Server-side Blazor state management

MVP

One of the more interesting things about server-side Blazor is that, unlike all previous UI frameworks, it maintains all per-user state (including the user's identity) in a dependency injection scope.

 

Windows Forms, WPF, and UWP use the current thread. ASP.NET normally uses HttpContext. Blazor WebAssembly is similar to WinForms/WPF - a single process space for the user and app.

 

But server-side Blazor is stateful on the server, so it can't rely on HttpContext, or any specific thread. So the way they implemented management of things like the current user's principal/identity is via DI scope. Each server-side Blazor app is hosted in its own DI scope, and so a service added as a scoped service is exactly what is necessary to maintain any per-user information.

 

The downside to this, is that if you (like me) have any static methods that, for example, check the user's permissions based on user identity - well, that's impossible. It is impossible because the user's identity isn't "ambient" like in all other UI frameworks.
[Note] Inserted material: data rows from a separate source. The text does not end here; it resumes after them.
(* ===== verification/Persistence.v ===== *)
(** * Persisted metadata indexes

    [internal/metadata/persistence.go]: [MarshalBinary] writes the structures
    of an index in a deterministic order and [LoadBinary] installs them again
    after checking them against each other.  The JSON document is a record of
    the values it holds; what JSON does to a value is [json_value]: integers
    and [float32] values come back as [float64], and invalid UTF-8 is
    replaced.  Loading a written index gives an index of the same metadata
    when JSON leaves its values alone, and fails for some that it changes. *)
From Stdlib Require Import ZArith Lia Ascii String.
From stdpp Require Import base tactics list gmap strings sorting.
From S2P Require Import Prelude Core Distance Float Bitmap Posting Metadata MetadataProofs.
Local Set Warnings "-clear-no-such-hyp".
Local Open Scope string_scope.
Local Open Scope Z_scope.
Local Open Scope list_scope.

(** ** JSON *)

Definition byte_ascii (b : Z) : ascii := ascii_of_N (Z.to_N b).

(** UTF-8 of one rune. *)
Definition encode_rune (r : Z) : list Z :=
  if r <? 0x80 then [r]
  else if r <? 0x800 then [0xc0 + r / 64; 0x80 + r mod 64]
  else if r <? 0x10000 then [0xe0 + r / 4096; 0x80 + r / 64 mod 64; 0x80 + r mod 64]
  else [0xf0 + r / 262144; 0x80 + r / 4096 mod 64; 0x80 + r / 64 mod 64; 0x80 + r mod 64].

Fixpoint bytes_string (bs : list Z) : string :=
  match bs with [] => "" | b :: rest => String (byte_ascii b) (bytes_string rest) end.

(** A string written as JSON and read back. *)
Definition json_string (s : string) : string := bytes_string (concat (encode_rune <$> runes (string_runes s))).

Definition json_value (v : any) : any :=
  match v with
  | Int_ n => Number (f64_of_int n)
  | Float32 b => Number (json_float32 b)
  | Text_ s => Text_ (json_string s)
  | _ => v
  end.

Example json_string_example : json_string "naïve" = "naïve" ∧ json_string (String (byte_ascii 0xff) "a") = bytes_string [0xef; 0xbf; 0xbd; 0x61].
Proof. vm_compute. done. Qed.

(** ** The document *)

Record persistedField : Set := mkField {
  pf_Name : string;
  pf_Values : list (Z * any);
  pf_Postings : list (string * list Z);
  pf_Numbers : list NumericField.entry;
}.

Record persistedIndex : Set := mkPersisted {
  pi_Version : Z;
  pi_RecordCount : Z;
  pi_Fields : list persistedField;
}.

Definition json_field (f : persistedField) : persistedField :=
  mkField (json_string (pf_Name f))
    ((λ '(id, v), (id, json_value v)) <$> pf_Values f)
    ((λ '(key, ids), (json_string key, ids)) <$> pf_Postings f)
    (pf_Numbers f).

(** [json.Marshal] followed by [json.Unmarshal]. *)
Definition json_index (p : persistedIndex) : persistedIndex :=
  mkPersisted (pi_Version p) (pi_RecordCount p) (json_field <$> pi_Fields p).

(** ** Writing *)

Definition marshal_field (i : Index) (recordCount : Z) (field : string) : persistedField :=
  let values := default ∅ (values i !! field) in
  let ids := sort_slice Z.ltb (map_to_list values).*1 in
  let by_key := default ∅ (postings i !! field) in
  let keys := sort_slice str_ltb (map_to_list by_key).*1 in
  mkField field
    (omap (λ id, (λ v, (id, v)) <$> values !! id) ids)
    ((λ key, (key, Bitmap.setIDs (Posting.Set_ (by_key !! key) recordCount))) <$> keys)
    (match numeric i !! field with
     | Some n =>
         sort_slice NumericField.entry_ltb
           ((λ '(id, v), NumericField.mkEntry v id) <$> map_to_list (NumericField.current n))
     | None => []
     end).

Definition MarshalBinary (i : Index) (recordCount : Z) : res persistedIndex :=
  if negb (Bitmap.Len (universe i) =? recordCount) then Err (Errorf "metadata index record count mismatch")
  else
    let fields := sort_slice str_ltb (map_to_list (values i)).*1 in
    Ok (mkPersisted 1 recordCount (marshal_field i recordCount <$> fields)).

(** [MarshalRecords]: the ordinals are the records' positions from 1. *)
Definition MarshalRecords (records : list CoreRecord) : res persistedIndex :=
  MarshalBinary
    (foldl (λ i '(position, record), Upsert i (Z.of_nat position + 1) (Metadata record)) NewIndex
       (imap (λ position record, (position, record)) records))
    (len records).

(** ** Loading *)

Fixpoint load_values (recordCount : Z) (items : list (Z * any)) (values : gmap Z any) (present : Bitmap.t)
    : res (gmap Z any * Bitmap.t) :=
  match items with
  | [] => Ok (values, present)
  | (id, v) :: rest =>
      if (id =? 0) || (recordCount <? id) || negb (is_ok (validateScalar v)) then
        Err (Errorf "metadata index contains invalid value ordinal")
      else
        match values !! id with
        | Some _ => Err (Errorf "metadata index contains duplicate value ordinal")
        | None => load_values recordCount rest (<[id := v]> values) (Bitmap.Add present id)
        end
  end.

Fixpoint load_posting (values : gmap Z any) (key : string) (ids : list Z) (covered : gset Z) (p : Posting.t)
    : res (gset Z * Posting.t) :=
  match ids with
  | [] => Ok (covered, p)
  | id :: rest =>
      match values !! id with
      | None => Err (Errorf "metadata posting does not match value")
      | Some v =>
          if negb (String.eqb (canonical v) key) then Err (Errorf "metadata posting does not match value")
          else if bool_decide (id ∈ covered) then Err (Errorf "metadata ordinal occurs in multiple postings")
          else load_posting values key rest ({[id]} ∪ covered) (Posting.Add p id)
      end
  end.

Fixpoint load_postings (values : gmap Z any) (stored : list (string * list Z)) (covered : gset Z)
    (postings : gmap string Posting.t) : res (gset Z * gmap string Posting.t) :=
  match stored with
  | [] => Ok (covered, postings)
  | (key, ids) :: rest =>
      if String.eqb key "" || bool_decide (is_Some (postings !! key)) then
        Err (Errorf "metadata index contains invalid posting")
      else
        let! r := load_posting values key ids covered Posting.empty_posting in
        let '(covered, p) := r in
        load_postings values rest covered (<[key := p]> postings)
  end.

Fixpoint load_numbers (values : gmap Z any) (items : list NumericField.entry) (n : NumericField.t)
    : res NumericField.t :=
  match items with
  | [] => Ok n
  | e :: rest =>
      match values !! NumericField.id e ≫= number with
      | None => Err (Errorf "metadata numeric index does not match value")
      | Some x =>
          if negb (f64_eqb x (NumericField.value e)) then Err (Errorf "metadata numeric index does not match value")
          else
            match NumericField.current n !! NumericField.id e with
            | Some _ => Err (Errorf "metadata numeric index contains duplicate ordinal")
            | None =>
                load_numbers values rest
                  (NumericField.mk (NumericField.base n ++ [e]) (NumericField.delta n)
                     (<[NumericField.id e := NumericField.value e]> (NumericField.current n))
                     (NumericField.invalidBase n) (NumericField.stale n))
            end
      end
  end.

Definition load_field (recordCount : Z) (i : Index) (field : persistedField) : res Index :=
  let name := pf_Name field in
  if String.eqb name "" then Err (Errorf "metadata index contains empty field")
  else if bool_decide (is_Some (values i !! name)) then Err (Errorf "metadata index contains duplicate field")
  else
    let! r := load_values recordCount (pf_Values field) ∅ (Bitmap.newSet recordCount) in
    let '(vs, pres) := r in
    let! r := load_postings vs (pf_Postings field) ∅ ∅ in
    let '(covered, posts) := r in
    if negb (size covered =? size vs)%nat then Err (Errorf "metadata postings do not cover field values")
    else
      let! nums :=
        load_numbers vs (pf_Numbers field) (NumericField.mk [] [] ∅ (Bitmap.newSet recordCount) 0) in
      let numericValues := len (filter (λ kv : Z * any, is_Some (number kv.2)) (map_to_list vs)) in
      if negb (numericValues =? len (pf_Numbers field)) then
        Err (Errorf "metadata numeric index does not cover numeric values")
      else
        Ok (mkIndex (universe i) (<[name := vs]> (values i)) (<[name := posts]> (postings i))
              (<[name := pres]> (present i))
              (if 0 <? len (pf_Numbers field) then <[name := nums]> (numeric i) else numeric i)).

Fixpoint load_fields (recordCount : Z) (i : Index) (fields : list persistedField) : res Index :=
  match fields with
  | [] => Ok i
  | f :: rest => let! i := load_field recordCount i f in load_fields recordCount i rest
  end.

(** The universe of [1..recordCount]. *)
Definition full_universe (recordCount : Z) : Bitmap.t :=
  foldl (λ s n, Bitmap.Add s (Z.of_nat n)) (Bitmap.newSet 0) (seq 1 (Z.to_nat recordCount)).

Definition LoadBinary (data : persistedIndex) (recordCount : Z) : res Index :=
  if negb (pi_Version data =? 1) || negb (pi_RecordCount data =? recordCount) then
    Err (Errorf "metadata index version or record count mismatch")
  else
    load_fields recordCount (mkIndex (full_universe recordCount) ∅ ∅ ∅ ∅) (pi_Fields data).
Lemma load_numbers_ok (sc : gmap Z any) items n :
  NoDup (NumericField.id <$> items) →
  (∀ e, e ∈ items → sc !! NumericField.id e ≫= number = Some (NumericField.value e) ∧
     NumericField.current n !! NumericField.id e = None) →
  load_numbers sc items n =
    Ok (NumericField.mk (NumericField.base n ++ items) (NumericField.delta n)
          (insert_all (NumericField.current n) (entry_pair <$> items)) (NumericField.invalidBase n) (NumericField.stale n)).
Proof.
  revert n. induction items as [|e items IH]; intros n Hnd Hok; cbn [load_numbers].
  { rewrite app_nil_r. by destruct n. }
  rewrite fmap_cons, NoDup_cons in Hnd. destruct Hnd as [He Hnd].
  destruct (Hok e) as [Hv Hc]; [by left|]. rewrite Hv.
  assert (f64_is_nan (NumericField.value e) = false) as Hnan.
  { destruct (sc !! NumericField.id e) as [v|]; [|done]. by eapply number_finite. }
  rewrite f64_eqb_ord, Z.eqb_refl, Hc by done. cbn [negb].
  rewrite IH; [|done|].
  - f_equal. cbn [NumericField.base NumericField.delta NumericField.current NumericField.invalidBase NumericField.stale].
    by rewrite <-app_assoc.
  - intros x Hx. destruct (Hok x) as [Hxv Hxc]; [by right|]. split; [done|]. cbn [NumericField.current].
    rewrite lookup_insert_ne; [done|]. intros E. apply He. rewrite E. by apply list_elem_of_fmap_2.
Qed.

(** The numbers of a column, written in order. *)
Definition stored_numbers (numbers : gmap Z Z) : list NumericField.entry :=
  sort_slice NumericField.entry_ltb ((λ '(id, v), NumericField.mkEntry v id) <$> map_to_list numbers).

Lemma stored_numbers_ok (numbers : gmap Z Z) :
  NoDup (NumericField.id <$> stored_numbers numbers) ∧
  (∀ e, e ∈ stored_numbers numbers ↔ numbers !! NumericField.id e = Some (NumericField.value e)) ∧
  len (stored_numbers numbers) = Z.of_nat (size numbers).
Proof.
  unfold stored_numbers. split; [|split].
  - rewrite sort_slice_perm, <-list_fmap_compose.
    rewrite (list_fmap_ext _ fst (map_to_list numbers)) by (by intros k [i v] _). apply NoDup_fst_map_to_list.
  - intros e. rewrite sort_slice_elem, list_elem_of_fmap. split.
    + intros ([i v]&->&H%elem_of_map_to_list). done.
    + intros H. exists (NumericField.id e, NumericField.value e). split; [by destruct e|by apply elem_of_map_to_list].
  - unfold len. rewrite length_sort_slice, length_fmap, length_map_to_list. done.
Qed.

Lemma count_numbers (sc : gmap Z any) :
  len (filter (λ kv : Z * any, is_Some (number kv.2)) (map_to_list sc)) = Z.of_nat (size (omap number sc)).
Proof.
  induction sc as [|id v sc Hid IH] using map_ind; [by rewrite omap_empty|].
  unfold len in *. rewrite map_to_list_insert, filter_cons by done. cbn [snd].
  destruct (number v) as [x|] eqn:E.
  - rewrite decide_True by eauto. rewrite (omap_insert_Some _ _ _ _ x) by done.
    rewrite map_size_insert_None by (by rewrite lookup_omap, Hid). cbn [length]. lia.
  - rewrite decide_False by (by intros [? ?]). rewrite omap_insert_None by done.
    rewrite (delete_id (omap number sc)) by (by rewrite lookup_omap, Hid). done.
Qed.

(** ** One field *)

(** JSON leaves a value and the key of its posting alone. *)
Definition json_stable (v : any) : Prop := json_value v = v ∧ json_string (canonical v) = canonical v.

Definition name_stable (f : string) : Prop := f ≠ "" ∧ json_string f = f.

Record writable (i : Index) : Prop := mkWritable {
  wr_names f : is_Some (values i !! f) → name_stable f;
  wr_keys f key : is_Some (postings i !! f ≫= (.!! key)) → key ≠ "" ∧ json_string key = key;
}.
The user's identity is only available in an _instance_ of a type, and only if a service that has the user identity was injected into your instance!

 

As a result, I've spent many, many hours over the past couple weeks rewriting the #cslanet framework so it gets the user identity via DI, and then passes the identity around to all objects that need it (which is a lot - CSLA is primarily a rules engine, so the user identity is necessary all over the place).

 

It turns out that DI, like async/await, is like a virus. Once you start using it a little, pretty soon you find that you've had to rewrite nearly all your code to rely on the concept.   

1 Reply
The good news is the the .razor page always *does* know who the current user is.
When calling .cs code, yes, I do need to pass the identity of the current user.